Appointment New Patient Appointment or 214-645-8300

Claus Roehrborn, M.D. Answers Questions On Prostate Cancer

Claus Roehrborn, M.D. Answers Questions On: Prostate Cancer

What are the next big breakthroughs in the treatment of prostate cancer?

In prostate cancer, the one thing that seems to be getting everyone’s attention is the idea of not removing the whole prostate, but treating half the prostate or a portion of the prostate, namely the portion with cancer. One of the absolute prerequisites for doing that is having a way to image the cancer so that you can tell precisely where it is. That’s one of those elusive goals that everyone is trying to find. Once we do that, then we can treat the cancer with some type of ablation — either freezing it, using high-intensity focus ultrasound, or some such manner.

Do robotic prostatectomies carry more risk than traditional open surgical procedures?

ln my experience, no. In one study of a large sample of Medicare patients, it was found that those who had robotic surgery had a higher rate of incontinence and impotence than those who had the standard open procedure. But the problem with the study was that during the time the observations were made, there were many doctors in their initial learning phase regarding robotic surgery. So they weren’t yet experts in it, but they were compared with expert open surgeons. Like anything else, you have to have a certain degree of experience to get good at one thing or another. I estimate 95 percent of my patients undergoing robotic prostatectomies end up with urinary control the same as before the surgery, and up to 75 percent have potency restored to the point of being able to have intercourse.

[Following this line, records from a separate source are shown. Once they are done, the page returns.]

Lemma consumes_lift_ret {A B : Type} (r : result A) (f : A -> B) :
  consumes (brine.lbind (brine.lift r) (fun a => brine.ret (f a))) []
           (a <- r ;; Ok (f a)).
Proof. intros rest. destruct r; reflexivity. Qed.

(** The fixed-arity tuple handlers are the counted loop run [k] times. *)
Lemma load_items_step (L : brine.loader value) (fuel : nat) (l : Z) (s : bytes) :
  0 < l ->
  brine.load_items L (S fuel) l s =
  brine.lbind L (fun item =>
    brine.lbind (brine.load_items L fuel (l - 1)) (fun items =>
      brine.ret (item :: items))) s.
Proof.
  intros H. cbn [brine.load_items].
  destruct (Z.leb_spec l 0); [lia | reflexivity].
Qed.

Lemma load_items_zero (L : brine.loader value) (fuel : nat) (s : bytes) :
  brine.load_items L fuel 0 s = Some (Ok ([], s)).
Proof. destruct fuel; reflexivity. Qed.

Lemma _load_tup1_loop (L : brine.loader value) (s : bytes) :
  brine._load_tup1 L s = tuple_of L 1 1 s.
Proof.
  unfold brine._load_tup1, tuple_of, brine.lbind.
  rewrite load_items_step by lia. unfold brine.lbind.
  destruct (L s) as [[[a s1]|e]|]; [|reflexivity|reflexivity].
  rewrite load_items_zero. reflexivity.
Qed.

Lemma _load_tup2_loop (L : brine.loader value) (s : bytes) :
  brine._load_tup2 L s = tuple_of L 2 2 s.
Proof.
  unfold brine._load_tup2, tuple_of, brine.lbind.
  rewrite load_items_step by lia. unfold brine.lbind.
  destruct (L s) as [[[a s1]|e]|]; [|reflexivity|reflexivity].
  rewrite load_items_step by lia. unfold brine.lbind.
  destruct (L s1) as [[[b s2]|e]|]; [|reflexivity|reflexivity].
  rewrite load_items_zero. reflexivity.
Qed.

Lemma _load_tup3_loop (L : brine.loader value) (s : bytes) :
  brine._load_tup3 L s = tuple_of L 3 3 s.
Proof.
  unfold brine._load_tup3, tuple_of, brine.lbind.
  rewrite load_items_step by lia. unfold brine.lbind.
  destruct (L s) as [[[a s1]|e]|]; [|reflexivity|reflexivity].
  rewrite load_items_step by lia. unfold brine.lbind.
  destruct (L s1) as [[[b s2]|e]|]; [|reflexivity|reflexivity].
  rewrite load_items_step by lia. unfold brine.lbind.
  destruct (L s2) as [[[c s3]|e]|]; [|reflexivity|reflexivity].
  rewrite load_items_zero. reflexivity.
Qed.

Lemma _load_tup4_loop (L : brine.loader value) (s : bytes) :
  brine._load_tup4 L s = tuple_of L 4 4 s.
Proof.
  unfold brine._load_tup4, tuple_of, brine.lbind.
  rewrite load_items_step by lia. unfold brine.lbind.
  destruct (L s) as [[[a s1]|e]|]; [|reflexivity|reflexivity].
  rewrite load_items_step by lia. unfold brine.lbind.
  destruct (L s1) as [[[b s2]|e]|]; [|reflexivity|reflexivity].
  rewrite load_items_step by lia. unfold brine.lbind.
  destruct (L s2) as [[[c s3]|e]|]; [|reflexivity|reflexivity].
  rewrite load_items_step by lia. unfold brine.lbind.
  destruct (L s3) as [[[d s4]|e]|]; [|reflexivity|reflexivity].
  rewrite load_items_zero. reflexivity.
Qed.

Lemma dump_items_loads_back (py : bool) (items : list value) :
  Forall (loads_back py) items ->
  forall s0 s1,
    brine.dump_items (brine._dump py) items s0 = Ok s1 ->
    exists chunk : bytes,
      brine.join s1 = brine.join s0 ++ chunk /\
      (length items <= length chunk)%nat /\
      forall fuelL fuelI,
        (length chunk <= fuelL)%nat -> (length items <= fuelI)%nat ->
        consumes (brine.load_items (brine._load py fuelL) fuelI (len items))
                 chunk (map_result (reload py) items).
Proof.
  induction 1 as [|v items Hv _ IH]; intros s0 s1 Hd.
  - injection Hd as <-. exists []. split; [symmetry; apply app_nil_r|].
    split; [simpl; lia|]. intros fuelL fuelI _ _ rest.
    simpl app. apply load_items_zero.
  - cbn [brine.dump_items] in Hd.
    destruct (brine._dump py v s0) as [s'|e] eqn:Ev; [|discriminate].
    cbn [rbind] in Hd.
    destruct (Hv _ _ Ev) as (c1 & J1 & L1 & C1).
    destruct (IH _ _ Hd) as (c2 & J2 & L2 & C2).
    exists (c1 ++ c2). split; [rewrite J2, J1, app_assoc; reflexivity|].
    split; [rewrite length_app; simpl; lia|].
    intros fuelL fuelI HL HI. rewrite length_app in HL.
    destruct fuelI as [|fuelI]; [simpl in HI; lia|]. simpl in HI.
    eapply consumes_ext.
    { intros s. apply load_items_step. rewrite len_cons.
      pose proof (len_nonneg items). lia. }
    cbn [map_result]. apply consumes_bind; [apply C1; lia|].
    intros a _. replace (len (v :: items) - 1) with (len items)
      by (rewrite len_cons; lia).
    rewrite <- (app_nil_r c2).
    apply consumes_bind; [apply C2; lia|].
    intros items' _. apply consumes_ret.
Qed.

Lemma consumes_tuple_of (L : brine.loader value) (fuel : nat) (l : Z)
      (c : bytes) (r : result (list value)) :
  consumes (brine.load_items L fuel l) c r ->
  consumes (tuple_of L fuel l) c (vs <- r ;; Ok (VTuple vs)).
Proof.
  intros H. unfold tuple_of. rewrite <- (app_nil_r c).
  apply consumes_bind; [exact H|]. intros vs _. apply consumes_ret.
Qed.

(** A tuple header [t :: hdr] followed by the items. *)
Lemma encodes_tuple_with (py : bool) (items : list value)
      (s0 s1 : brine.stream_t) (t : byte) (hdr : bytes)
      (h : brine.loader value -> nat -> brine.loader value) :
  immediate t = false ->
  (forall L f, dict_get bytes_eqb (brine._load_registry py L f) [t]
               = Some (h L f)) ->
  Forall (loads_back py) items ->
  brine.dump_items (brine._dump py) items (brine.append s0 (t :: hdr)) = Ok s1 ->
  (forall L f c r,
      (forall fuelI, (length items <= fuelI)%nat ->
                     consumes (brine.load_items L fuelI (len items)) c r) ->
      (length items <= f)%nat ->
      consumes (h L f) (hdr ++ c) (vs <- r ;; Ok (VTuple vs))) ->
  encodes py s0 s1 (reload_tuple (reload py) items).
Proof.
  intros Hi Hh Hall Hd Hbody.
  destruct (dump_items_loads_back py items Hall _ _ Hd) as (c & J & Hlen & C).
  exists (t :: hdr ++ c). split.
  { rewrite J, join_append, <- app_assoc. reflexivity. }
  split; [simpl; lia|].
  intros [|f] Hf; [simpl in Hf; lia|].
  simpl in Hf. rewrite length_app in Hf.
  eapply consumes_tag; [exact Hi | apply Hh |].
  unfold reload_tuple. apply Hbody; [|lia].
  intros fuelI HI. apply C; lia.
Qed.

Lemma encodes_tuple (py : bool) (items : list value) (s0 s1 : brine.stream_t) :
  Forall (loads_back py) items ->
  brine._dump_tuple (brine._dump py) items s0 = Ok s1 ->
  encodes py s0 s1 (reload_tuple (reload py) items).
Proof.
  intros Hall. unfold brine._dump_tuple, brine.tuple_header.
  destruct (len items =? 0) eqn:E0.
  { apply Z.eqb_eq in E0. destruct items; [|rewrite len_cons in E0;
      pose proof (len_nonneg items); lia].
    cbn. intros [= <-]. singleton_tag. }
  destruct (len items =? 1) eqn:E1.
  { apply Z.eqb_eq in E1. cbn [rbind]. intros Hd.
    apply (encodes_tuple_with py items s0 s1 x10 [] (fun L _ => brine._load_tup1 L));
      [reflexivity | intros; reflexivity | assumption | assumption |].
    intros L f c r Hc _. simpl app.
    eapply consumes_ext; [apply _load_tup1_loop|].
    apply consumes_tuple_of. rewrite <- E1. apply Hc. unfold len in E1. lia. }
  destruct (len items =? 2) eqn:E2.
  { apply Z.eqb_eq in E2. cbn [rbind]. intros Hd.
    apply (encodes_tuple_with py items s0 s1 x11 [] (fun L _ => brine._load_tup2 L));
      [reflexivity | intros; reflexivity | assumption | assumption |].
    intros L f c r Hc _. simpl app.
    eapply consumes_ext; [apply _load_tup2_loop|].
    apply consumes_tuple_of. rewrite <- E2. apply Hc. unfold len in E2. lia. }
  destruct (len items =? 3) eqn:E3.
  { apply Z.eqb_eq in E3. cbn [rbind]. intros Hd.
    apply (encodes_tuple_with py items s0 s1 x12 [] (fun L _ => brine._load_tup3 L));
      [reflexivity | intros; reflexivity | assumption | assumption |].
    intros L f c r Hc _. simpl app.
    eapply consumes_ext; [apply _load_tup3_loop|].
    apply consumes_tuple_of. rewrite <- E3. apply Hc. unfold len in E3. lia. }
  destruct (len items =? 4) eqn:E4.
  { apply Z.eqb_eq in E4. cbn [rbind]. intros Hd.
    apply (encodes_tuple_with py items s0 s1 x13 [] (fun L _ => brine._load_tup4 L));
      [reflexivity | intros; reflexivity | assumption | assumption |].
    intros L f c r Hc _. simpl app.
    eapply consumes_ext; [apply _load_tup4_loop|].
    apply consumes_tuple_of. rewrite <- E4. apply Hc. unfold len in E4. lia. }
  destruct (len items <? 256).
  - destruct (brine.I1_pack (len items)) as [p|e] eqn:Hp; [|discriminate].
    cbn [rbind]. intros Hd.
    apply (encodes_tuple_with py items s0 s1 x14 p brine._load_tup_l1);
      [reflexivity | intros; reflexivity | assumption | assumption |].
    intros L f c r Hc Hf.
    apply (consumes_length_field 1 (len items)); [exact Hp|].
    apply (consumes_tuple_of L f). apply Hc. assumption.
  - destruct (brine.I4_pack (len items)) as [p|e] eqn:Hp; [|discriminate].
    cbn [rbind]. intros Hd.
    apply (encodes_tuple_with py items s0 s1 x15 p brine._load_tup_l4);
      [reflexivity | intros; reflexivity | assumption | assumption |].
    intros L f c r Hc Hf.
    apply (consumes_length_field 4 (len items)); [exact Hp|].
    apply (consumes_tuple_of L f). apply Hc. assumption.
Qed.

Lemma float_pack_length (f : Float.t) : length (Float.pack f) = 8%nat.
Proof. apply be_bytes_length. Qed.

Lemma consumes_float (f : Float.t) :
  consumes brine._load_float (Float.pack f)
           (Ok (VFloat (Float.unpack (Float.pack f)))).
Proof.
  unfold brine._load_float. rewrite <- (app_nil_r (Float.pack f)) at 1.
  change (Ok (VFloat (Float.unpack (Float.pack f))))
    with (rbind (Ok (Float.pack f))
                (fun b => Ok (VFloat (Float.unpack b)))).
  apply consumes_bind.
  - apply consumes_read_n. unfold len. rewrite float_pack_length. reflexivity.
  - intros b [= <-]. unfold brine.F8_unpack.
    rewrite float_pack_length. cbn [Nat.eqb].
    intros rest. reflexivity.
Qed.

Lemma consumes_complex (re im : Float.t) :
  consumes brine._load_complex (brine.C16_pack re im)
           (Ok (VComplex (Float.unpack (Float.pack re))
                         (Float.unpack (Float.pack im)))).
Proof.
  unfold brine._load_complex, brine.C16_pack.
  set (b := Float.pack re ++ Float.pack im).
  assert (length b = 16%nat) as Hb
      by (subst b; rewrite length_app, !float_pack_length; reflexivity).
  rewrite <- (app_nil_r b) at 1.
  change (Ok (VComplex (Float.unpack (Float.pack re))
                       (Float.unpack (Float.pack im))))
    with (rbind (Ok b) (fun _ : bytes =>
            Ok (VComplex (Float.unpack (Float.pack re))
                         (Float.unpack (Float.pack im))))).
  apply consumes_bind.
  - apply consumes_read_n. unfold len. rewrite Hb. reflexivity.
  - intros b' [= <-]. unfold brine.C16_unpack. rewrite Hb. cbn [Nat.eqb].
    assert (firstn 8 b = Float.pack re) as ->.
    { subst b. rewrite firstn_app, float_pack_length, Nat.sub_diag.
      rewrite firstn_all2 by (rewrite float_pack_length; lia).
      apply app_nil_r. }
    assert (skipn 8 b = Float.pack im) as ->.
    { subst b. rewrite skipn_app, float_pack_length, Nat.sub_diag.
      rewrite skipn_all2 by (rewrite float_pack_length; lia).
      reflexivity. }
    intros rest. reflexivity.
Qed.
(* ===== verification/CxxString.v ===== *)
(** * std::string and the string functions of util/

    The operations of [std::string] the code uses, and the wrappers of
    util/util/string.cpp around third-party code: boost::split, fnmatch(3) and
    the case conversions, which are operational classes ([Split], [Fnmatch]);
    what the development assumes of the first is [SplitOk], and of the second
    nothing.  [ref_split], which satisfies the laws, and [ref_fnmatch] are
    concrete functions with which the witnesses are evaluated. *)

From stdpp Require Import prelude.
From S2P Require Import Prelude.
Local Open Scope list_scope.

(** ** Positions: [None] is [std::string::npos]. *)

Fixpoint find_from (c : ascii) (s : str) (pos : nat) : option nat :=
  match s with
  | [] => None
  | x :: s' => if decide (x = c) then Some pos else find_from c s' (S pos)
  end.

(** [s.find(c)] and [s.find(c, pos)] *)
Definition find (c : ascii) (s : str) : option nat := find_from c s 0.
Definition find_at (c : ascii) (s : str) (pos : nat) : option nat :=
  find_from c (drop pos s) pos.

(** [s.find_last_of(c)] *)
Fixpoint find_last_of (c : ascii) (s : str) : option nat :=
  match s with
  | [] => None
  | x :: s' =>
      match find_last_of c s' with
      | Some n => Some (S n)
      | None => if decide (x = c) then Some 0 else None
      end
  end.

(** [s.substr(pos, len)]; [s.substr(pos)] is [drop pos s]. *)
Definition substr (s : str) (pos len : nat) : str := take len (drop pos s).

(** [s[i]]: reading one past the end of a [std::string] yields [NUL]. *)
Definition char_at (s : str) (i : nat) : ascii := default NUL (s !! i).

Lemma char_at_0 c s : char_at (c :: s) 0 = c.
Proof. done. Qed.

Lemma char_at_S c s n : char_at (c :: s) (S n) = char_at s n.
Proof. done. Qed.

(** [boost::starts_with], [s.compare(0, n, t) == 0] with [n = |t|]. *)
Definition starts_with (s t : str) : bool := bool_decide (take (length t) s = t).

Lemma starts_with_spec s t : starts_with s t = true ↔ ∃ k, s = t ++ k.
Proof.
  unfold starts_with. rewrite bool_decide_eq_true. split.
  - intros H. exists (drop (length t) s). by rewrite <- H at 1; rewrite take_drop.
  - intros [k ->]. apply take_app_length.
Qed.

Lemma find_from_None c s n : find_from c s n = None ↔ c ∉ s.
Proof.
  revert n. induction s as [|x s IH]; intros n; cbn.
  - split; [intros _; apply not_elem_of_nil | done].
  - rewrite not_elem_of_cons. case_decide; [subst; split; [done | by intros [[] _]]|].
    rewrite IH. split; [done | by intros [_ ?]].
Qed.

Lemma find_None c s : find c s = None ↔ c ∉ s.
Proof. apply find_from_None. Qed.

(** [s.find(c) != npos] *)
Definition has_char (c : ascii) (s : str) : bool :=
  match find c s with Some _ => true | None => false end.

Lemma has_char_true c s : has_char c s = true ↔ c ∈ s.
Proof.
  unfold has_char. destruct (find c s) eqn:E.
  - split; [intros _ | done]. apply dec_stable. intros H. apply find_None in H. congruence.
  - apply find_None in E. by split.
Qed.

Lemma has_char_false c s : has_char c s = false ↔ c ∉ s.
Proof. rewrite <- not_true_iff_false. by rewrite has_char_true. Qed.

Lemma find_from_app c s t n :
  c ∉ s → find_from c (s ++ c :: t) n = Some (n + length s).
Proof.
  revert n. induction s as [|x s IH]; intros n; cbn.
  - intros _. rewrite decide_True by done. f_equal; lia.
  - rewrite not_elem_of_cons. intros [Hx Hs]. rewrite decide_False by congruence.
    rewrite IH by done. f_equal; lia.
Qed.

Lemma find_last_of_None c s : find_last_of c s = None ↔ c ∉ s.
Proof.
  induction s as [|x s IH]; cbn.
  - split; [intros _; apply not_elem_of_nil | done].
  - rewrite not_elem_of_cons. destruct (find_last_of c s) as [n|].
    + split; [done|]. intros [_ H]. by apply IH in H.
    + case_decide; [subst; split; [done | by intros [[] _]]|].
      split; [intros _; split; [congruence | by apply IH] | done].
Qed.

Lemma find_last_of_app c s t :
  c ∉ t → find_last_of c (s ++ c :: t) = Some (length s).
Proof.
  intros Ht. induction s as [|x s IH]; cbn.
  - rewrite (proj2 (find_last_of_None c t)) by done. by rewrite decide_True.
  - by rewrite IH.
Qed.

(** Every occurrence splits the string at the last one. *)
Lemma find_last_of_split c s n :
  find_last_of c s = Some n →
  s = (take n s ++ c :: drop (S n) s) ∧ (c ∉ drop (S n) s) ∧ n < length s.
Proof.
  revert n. induction s as [|x s IH]; intros n; cbn; [done|].
  destruct (find_last_of c s) as [m|] eqn:Hm.
  - intros [= <-]. destruct (IH m eq_refl) as (H1 & H2 & H3). cbn.
    rewrite <- H1. repeat split; auto with lia.
  - case_decide; [|done]. intros [= <-]. subst. cbn. rewrite drop_0.
    apply find_last_of_None in Hm. repeat split; auto with lia.
Qed.

(** ** Joining and splitting at one character *)

(** [util::Join(cont, std::string(1, d))] *)
Fixpoint join (d : ascii) (ts : list str) : str :=
  match ts with
  | [] => []
  | [t] => t
  | t :: ts => t ++ d :: join d ts
  end.

(** Splitting at every occurrence of [d]. *)
Fixpoint split_char (d : ascii) (s : str) : list str :=
  match s with
  | [] => [[]]
  | c :: s' =>
      if decide (c = d) then [] :: split_char d s'
      else match split_char d s' with
           | t :: ts => (c :: t) :: ts
           | [] => [[c]]
           end
  end.

Lemma join_cons d t ts : ts ≠ [] → join d (t :: ts) = t ++ d :: join d ts.
Proof. by destruct ts. Qed.

Lemma join_nil_cons d ts : ts ≠ [] → join d ([] :: ts) = d :: join d ts.
Proof. intros H. by rewrite join_cons. Qed.

Lemma join_cons_char d c t ts : join d ((c :: t) :: ts) = c :: join d (t :: ts).
Proof. by destruct ts. Qed.

Lemma join_snoc d ts t : ts ≠ [] → join d (ts ++ [t]) = join d ts ++ d :: t.
Proof.
  induction ts as [|u ts IH]; [done|]. intros _. destruct ts as [|v ts]; [done|].
  change ((u :: v :: ts) ++ [t]) with (u :: ((v :: ts) ++ [t])).
  rewrite !(join_cons d u) by done. rewrite IH by done. by rewrite <- app_assoc.
Qed.

Lemma split_char_not_nil d s : split_char d s ≠ [].
Proof.
  destruct s as [|c s]; [discriminate|]. cbn.
  case_decide; [discriminate|]. destruct (split_char d s); discriminate.
Qed.

Lemma join_split d s : join d (split_char d s) = s.
Proof.
  induction s as [|c s IH]; [done|]. cbn. case_decide.
  - subst. rewrite join_nil_cons by apply split_char_not_nil. by rewrite IH.
  - destruct (split_char d s) as [|t ts] eqn:E; [by apply split_char_not_nil in E|].
    by rewrite join_cons_char, IH.
Qed.

Lemma split_char_free d s : Forall (λ t, d ∉ t) (split_char d s).
Proof.
  induction s as [|c s IH]; cbn.
  - constructor; [apply not_elem_of_nil | done].
  - case_decide; [constructor; [apply not_elem_of_nil | done]|].
    destruct (split_char d s) as [|t ts]; inversion IH; subst; constructor; auto.
    all: apply not_elem_of_cons; auto using not_elem_of_nil.
Qed.

Lemma split_char_id d t : d ∉ t → split_char d t = [t].
Proof.
  induction t as [|c t IH]; [done|]. rewrite not_elem_of_cons. intros [H1 H2]. cbn.
  rewrite decide_False by congruence. by rewrite IH.
Qed.

Lemma split_char_app d t s : d ∉ t → split_char d (t ++ d :: s) = t :: split_char d s.
Proof.
  induction t as [|c t IH]; cbn.
  - intros _. by rewrite decide_True.
  - rewrite not_elem_of_cons. intros [H1 H2]. rewrite decide_False by congruence.
    by rewrite IH.
Qed.

(** [split_char] inverts [join] on pieces without the delimiter. *)
Lemma split_join d ts :
  ts ≠ [] → Forall (λ t, d ∉ t) ts → split_char d (join d ts) = ts.
Proof.
  intros Hne Hf. induction Hf as [|t ts Ht Hts IH]; [done|].
  destruct ts as [|u ts]; [by apply split_char_id|].
  rewrite join_cons, split_char_app by done. by rewrite IH.
Qed.

Lemma split_char_join_app d ts us :
  ts ≠ [] → us ≠ [] → join d (ts ++ us) = join d ts ++ d :: join d us.
Proof.
  intros Hts Hus. induction ts as [|t ts IH]; [done|].
  destruct ts as [|u ts]; [by apply join_cons|].
  change ((t :: u :: ts) ++ us) with (t :: ((u :: ts) ++ us)).
  rewrite !(join_cons d t) by done. rewrite IH by done.
  by rewrite <- app_assoc.
Qed.

#[export] Hint Resolve split_char_free split_char_not_nil : ebftpd.

(** Dropping the empty pieces that are neither first nor last. *)
Fixpoint squash (start : bool) (ts : list str) : list str :=
  match ts with
  | [] => []
  | [t] => [t]
  | t :: ts' => (if bool_decide (t ≠ []) || start then [t] else []) ++ squash false ts'
  end.

Lemma squash_cons b t ts :
  ts ≠ [] →
  squash b (t :: ts) = (if bool_decide (t ≠ []) || b then [t] else []) ++ squash false ts.
Proof. by destruct ts. Qed.

Lemma filter_squash b ts : filter (.≠ []) (squash b ts) = filter (.≠ []) ts.
Proof.
  revert b. induction ts as [|t ts IH]; intros b; [done|].
  destruct (decide (ts = [])) as [->|Hne]; [done|].
  rewrite squash_cons, filter_app, IH by done. rewrite filter_cons.
  case_decide as Ht.
  - rewrite bool_decide_eq_true_2 by done. cbn [orb]. by rewrite filter_cons_True.
  - rewrite bool_decide_eq_false_2 by auto. subst. by destruct b.
Qed.

Lemma squash_clean b ts : Forall (.≠ []) ts → squash b ts = ts.
Proof.
  intros H. revert b. induction H as [|t ts Ht _ IH]; intros b; [done|].
  destruct (decide (ts = [])) as [->|Hne]; [done|].
  rewrite squash_cons, IH by done. by rewrite bool_decide_eq_true_2.
Qed.

Lemma squash_not_nil b ts : ts ≠ [] → squash b ts ≠ [].
Proof.
  revert b. induction ts as [|t ts IH]; intros b Hts; [done|].
  destruct (decide (ts = [])) as [->|Hne]; [done|]. rewrite squash_cons by done.
  intros [_ E]%app_eq_nil. by apply (IH false).
Qed.

(** ** Third-party string functions

    boost::split(cont, s, is_any_of(delims), token_compress): *)
Class Split := split : str → str → bool → list str.

(** [util::Split(cont, s, delims, tokenCompress)] *)
Definition Split_ `{Split} (s delims : str) (tokenCompress : bool) : list str :=
  split s delims tokenCompress.

(** With one delimiter and no compression, boost::split cuts at each
    occurrence.  With compression, adjacent delimiters count as one, so that
    the non-empty tokens are the same and an empty one can only be the first
    or the last.  There is always a token. *)
Class SplitOk `{Split} : Prop := {
  split_off d s : split s [d] false = split_char d s;
  split_on d s :
    filter (.≠ []) (split s [d] true) = filter (.≠ []) (split_char d s);
  split_on_clean d s : Forall (.≠ []) (split_char d s) → split s [d] true = split_char d s;
  split_not_nil s ds b : split s ds b ≠ []
}.

(** boost::trim_right_if(s, is_any_of(chars)) and boost::trim *)
Class TrimRightIf := trim_right_if : str → str → str.
Class Trim := trim : str → str.

(** boost::to_upper and boost::to_lower *)
Class CaseConv := { to_upper : str → str; to_lower : str → str }.

(** In the "C" locale they change ASCII letters only. *)
Definition ascii_lower (c : ascii) : ascii :=
  if (65 <=? code c)%Z && (code c <=? 90)%Z
  then ascii_of_N (N_of_ascii c + 32) else c.

Definition ascii_upper (c : ascii) : ascii :=
  if (97 <=? code c)%Z && (code c <=? 122)%Z
  then ascii_of_N (N_of_ascii c - 32) else c.

Class CaseConvOk `{CaseConv} : Prop := {
  to_upper_map s : to_upper s = map ascii_upper s;
  to_lower_map s : to_lower s = map ascii_lower s
}.

(** boost::replace_all_copy(s, from, to), and
    boost::regex_match(s, boost::regex(re)) *)
Class ReplaceAll := replace_all : str → str → str → str.
Class RegexMatch := regex_match : str → str → bool.

(** fnmatch(pattern, str, iCase ? FNM_CASEFOLD : 0) == 0 *)
Class Fnmatch := fnmatch : str → str → bool → bool.

Definition WildcardMatch `{Fnmatch} (pattern s : str) (iCase : bool) : bool :=
  fnmatch pattern s iCase.


(** *** Reference instances, for evaluation *)

Fixpoint split_any (ds : str) (s : str) : list str :=
  match s with
  | [] => [[]]
  | c :: s' =>
      if bool_decide (c ∈ ds) then [] :: split_any ds s'
      else match split_any ds s' with
           | t :: ts => (c :: t) :: ts
           | [] => [[c]]
           end
  end.

Definition ref_split : Split := λ s ds compress,
  if compress then squash true (split_any ds s) else split_any ds s.

Lemma split_any_one d s : split_any [d] s = split_char d s.
Proof.
  induction s as [|c s IH]; [done|]. cbn [split_any split_char]. rewrite IH.
  case_bool_decide as H; rewrite list_elem_of_singleton in H; by case_decide.
Qed.

Lemma split_any_not_nil ds s : split_any ds s ≠ [].
Proof. destruct s; cbn [split_any]; [done|]. by repeat case_match. Qed.

Lemma ref_split_ok : @SplitOk ref_split.
Proof.
  split; unfold split, ref_split.
  - intros d s. by rewrite split_any_one.
  - intros d s. rewrite split_any_one. apply filter_squash.
  - intros d s. rewrite split_any_one. apply squash_clean.
  - intros s ds b. pose proof (split_any_not_nil ds s) as Hne.
    destruct b; [by apply squash_not_nil | done].
Qed.

(** Globbing with "*", "?" and, when asked, ASCII case folding. *)
Fixpoint glob (fold : bool) (p s : str) {struct p} : bool :=
  match p with
  | [] => bool_decide (s = [])
  | c :: p' =>
      if decide (c = "*"%char) then
        (fix star (s : str) : bool :=
           glob fold p' s || match s with [] => false | _ :: s' => star s' end) s
      else match s with
           | [] => false
           | x :: s' =>
               (bool_decide (c = "?"%char) || bool_decide (c = x) ||
                (fold && bool_decide (ascii_lower c = ascii_lower x))) && glob fold p' s'
           end
  end.

Definition ref_fnmatch : Fnmatch := λ p s fold, glob fold p s.

Example ref_fnmatch_1 : ref_fnmatch (lit "*@10.0.?.*") (lit "joe@10.0.3.77") true = true.
Proof. reflexivity. Qed.

Definition ref_case : CaseConv :=
  {| to_upper := map ascii_upper; to_lower := map ascii_lower |}.

Lemma ref_case_ok : @CaseConvOk ref_case.
Proof. by split. Qed.

Fixpoint trim_left (s : str) : str :=
  match s with
  | c :: s' => if decide (c = " "%char) then trim_left s' else s
  | [] => []
  end.

Definition ref_trim : Trim := λ s, rev (trim_left (rev (trim_left s))).

(** [skip] characters of an occurrence are still to be dropped. *)
Fixpoint replace_from (from to : str) (skip : nat) (s : str) : str :=
  match s, skip with
  | [], _ => []
  | _ :: s', S skip' => replace_from from to skip' s'
  | c :: s', O =>
      if bool_decide (from ≠ []) && starts_with s from
      then to ++ replace_from from to (length from - 1) s'
      else c :: replace_from from to 0 s'
  end.

Definition ref_replace_all : ReplaceAll := λ s from to, replace_from from to 0 s.

Example ref_replace_all_1 :
  ref_replace_all (lit "/home/[:username:]/*") (lit "[:username:]") (lit "joe") = lit "/home/joe/*".
Proof. reflexivity. Qed.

Do you agree with the U.S. Preventive Task Force recommendation against PSA screening for prostate cancer?

The Task Force consists of 16 physicians, pediatricians, family physicians, geriatricians, epidemiologists, and statisticians, public health officials, obstetricians, nursing personnel, and others — but no medical or radiation oncologists and no urologists. In my opinion, PSA testing does have value. Is it the key that unlocks the secret to your health? No. It’s just one of many tests that your health care provider may decide to order in a shared decision-making process, to help with the management of your prostate health or prostate diseases. Let’s not throw out the baby with the bathwater by saying PSA mass screening of the population is not useful, and therefore, PSA testing is altogether bad. PSA testing can serve a very meaningful and useful role in many situations.